Another example are eco-friendly schools. It is scientifically proven that the quality of architectural solutions, the interiors of an educational institution, directly impact the quality of education there. The construction of this type of buildings has to take into account a plethora of factors: the right kind of ventilation and abundance of fresh air, good acoustics, and unobstructed natural light. 

And if you think that such an approach will increase the construction period or bump up the costs, here’s a real-life example – a “green” kindergarten in Tula was built several times faster than a regular kindergarten, and the cost of construction was reduced by 30%.

What’s important to consider when building green?

Library of the University of Warsaw. Credit: shutterstock.com
Library of the University of Warsaw. Credit: shutterstock.com

Remember that an average person spends about 70-80% of their time indoors. Therefore, it’s extremely important to create a cozy and comfortable microclimate. This includes both a building’s external appearance, and its functionality and level of comfort. An eco-friendly house that stands alone in a forest is too radical of a solution. 

Your building should have transport accessibility. Of course, there will be pavements and bike lanes, but convenient access to public transport is crucial to city life. It’s important not to forget about or sideline this aspect.

The next factor is community. Building a single eco-friendly house out of town or in a remote location is not a solution. Even if this building was comfortable, well-lit, and accessible by transport. What we have to do is to build micro-districts, environmentally conscious neighborhoods which will have their own climate and friendly, neighborly ambience, courtyards, playgrounds.  

Summing up, apart from environmentally safe materials, it’s important to factor in social aspects: communities and transports. A house by itself is just part of a green development – the second and no less important component is infrastructure, which also has to meet environmental standards, the need for comfort and the inclusion of modern technologies in the construction process.

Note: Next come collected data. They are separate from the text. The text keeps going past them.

(** The steps; a process may end at any time ([handover_gone]), which is also
    how a predecessor leaves once its successor serves. [handover_unheard]: the
    task that waits for the successor's word could not be joined, and [replace]
    returns with the offer open. *)
Inductive handover_step : World → World → Prop :=
| handover_start w pid writes oks :
    w_live w !! pid = None → vacant w → handover_step w (start_daemon oks w pid writes)
| handover_admit w pid p ph mutates p' :
    w_live w !! pid = Some (Running p ph) → admit_request mutates p = Some p' →
    handover_step w (set_live w (w_database w) pid (Running p' ph))
| handover_readmit w pid p ph p' :
    w_live w !! pid = Some (Running p ph) → readmit_locked p = Some p' →
    handover_step w (set_live w (w_database w) pid (Running p' ph))
| handover_finish w pid p ph :
    w_live w !! pid = Some (Running p ph) → (0 < pr_in_flight p)%Z →
    handover_step w (set_live w (w_database w) pid (Running (drop_in_flight p) ph))
| handover_write w pid p ph kinds ok :
    w_live w !! pid = Some (Running p ph) → handover_step w (write ok w pid p ph kinds)
| handover_defer w pid p ph kinds :
    w_live w !! pid = Some (Running p ph) → fenced p = true →
    handover_step w (set_live w (w_database w) pid (Running (with_deferred (app (pr_deferred p) [kinds]) p) ph))
| handover_offer w pid p id now ok :
    w_live w !! pid = Some (Running p Idle) → fresh_transfer w id →
    handover_step w (begin_reload ok w pid p id now)
| handover_spawn w pid p t child :
    w_live w !! pid = Some (Running p (Offering t)) → w_live w !! child = None →
    handover_step w (mkWorld (w_database w) (<[child := Spawned None]> (<[pid := Running p (Spawning t child)]> (w_live w))))
| handover_no_spawn w pid p t :
    w_live w !! pid = Some (Running p (Offering t)) →
    handover_step w (set_live w (w_database w) pid (Running p (Withdrawing t)))
| handover_readdress w pid p t child ok born :
    w_live w !! pid = Some (Running p (Spawning t child)) →
    handover_step w (name_successor ok born w pid p t child)
| handover_send w pid p t child :
    w_live w !! pid = Some (Running p (Addressed t child)) → w_live w !! child = Some (Spawned None) →
    handover_step w (mkWorld (w_database w)
      (<[child := Spawned (Some t)]> (<[pid := Running p (Awaiting t child)]> (w_live w))))
| handover_no_send w pid p t child :
    w_live w !! pid = Some (Running p (Addressed t child)) →
    handover_step w (kill_child w pid p t child)
| handover_take w pid t writes oks :
    w_live w !! pid = Some (Spawned (Some t)) → handover_step w (open_successor oks w pid t writes)
| handover_accept w pid p t now ok oks :
    w_live w !! pid = Some (Running p (Taking t)) → handover_step w (accept_or_exit ok oks w pid p t now)
| handover_silent w pid p t child readable :
    w_live w !! pid = Some (Running p (Awaiting t child)) → handover_step w (doubt readable w pid p t child)
| handover_unheard w pid p t child :
    w_live w !! pid = Some (Running p (Awaiting t child)) →
    handover_step w (set_live w (w_database w) pid (Running p Idle))
| handover_kill w pid p t child :
    w_live w !! pid = Some (Running p (Doubting t child)) → handover_step w (kill_child w pid p t child)
| handover_abort w pid p t reason now ok :
    w_live w !! pid = Some (Running p (Withdrawing t)) → handover_step w (withdraw ok w pid p reason now)
| handover_gone w pid : handover_step w (mkWorld (w_database w) (delete pid (w_live w))).
(* ===== verification/Mail.v ===== *)
(** * The message path

    How the daemon takes a message and keeps it until it is taken, as
    [crates/agentd/src/daemon.rs] ([publish_routed], [catch_up], the restoring of
    queues), [daemon/humans.rs] (questions opened, answered, expired, stale and
    cancelled; the answer kept for a waiting [ask]), [daemon/inbound.rs] (messages
    held for the person), [daemon/inbox.rs] (reading and acknowledging),
    [daemon/conversations.rs] ([mark_read]) and [store.rs] (the rows of the
    queues) do it. The store has its contents here, and every write of it may
    fail; any request may come next ([mail_step]).

    Outside the model, and arguments of the operations: the clock, read once in a
    request, fresh ids, who is resolved and allowed, the members of a room, the
    archive. A room, journal entry or lease staged with a message, the topic log,
    the record of deliveries and notifications are left out. *)

From Stdlib Require Import Ascii.
From S2P Require Import Prelude RustStr Order Link Input Agent Json Permissions Elicitation Url Message Registry Readiness Claims.

Local Open Scope rust_scope.
Local Open Scope string_scope.

Definition INBOX_CAPACITY : nat := Z.to_nat 1000.
Definition INBOX_BYTES : Z := (4 * 1024 * 1024)%Z.
Definition MAX_QUESTIONS : nat := Z.to_nat 512.
Definition CATCH_UP_WINDOW : duration := hours 1.
Definition DEFAULT_ANSWERER : string := "agentd".
Definition EXPIRY : string := "expiry".

(** [message_bytes]: the length of the envelope's JSON, the largest number when
    it has none. *)
Class EnvelopeSize := {
  message_bytes : Envelope → Z;
  message_bytes_range : ∀ e, (0 ≤ message_bytes e ≤ u64_max)%Z;
}.

(** [QuestionAnswer::payload] and [from_payload], and the fields a form
    serialises to, over serde. *)
Class AnswerJson := {
  answer_payload : QuestionAnswer → Json;
  answer_from_payload : Json → QuestionAnswer;
  form_fields : QuestionForm → list (string * Json);
}.

Inductive AnswerRoute := ToolResult | Queue.

Inductive MailEvent :=
| MessageSent (message from : string) (to : Destination) (kind : string)
| QuestionOpened (question : string) (expires_at : instant)
| QuestionClosed (question : string) (answer : option string)
| QuestionStale (question : string) (action : StaleAction)
| QuestionCancelled (question agent : string)
| MessageHeld (message question from : string) (to : Destination) (rule : string)
| HeldMessageReleased (message question by_ : string)
| HeldMessageDropped (message question by_ : string)
| InboxAcknowledged (agent : string) (messages : list string)
| ConversationRead (reader conversation : string) (through : Z)
| MessagesCaughtUp (agent : string) (messages : list string)
| AnswerRouted (question answer : string) (route : AnswerRoute).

Green building. Credit: shutterstock.com
Green building. Credit: shutterstock.com

The lecture was organized by ITMO University’s Institute of Design and Urban Studies as part of the open day for the new “Sustainable Development of Cities and Territories” major of the Master’s program in Urban Science. This major will train professionals in the field of management of sustainable urban development, who will develop expertise in the matters of climate change and principles of environmentally friendly urban construction and master the methods of modeling in the field of green economy and circular economy.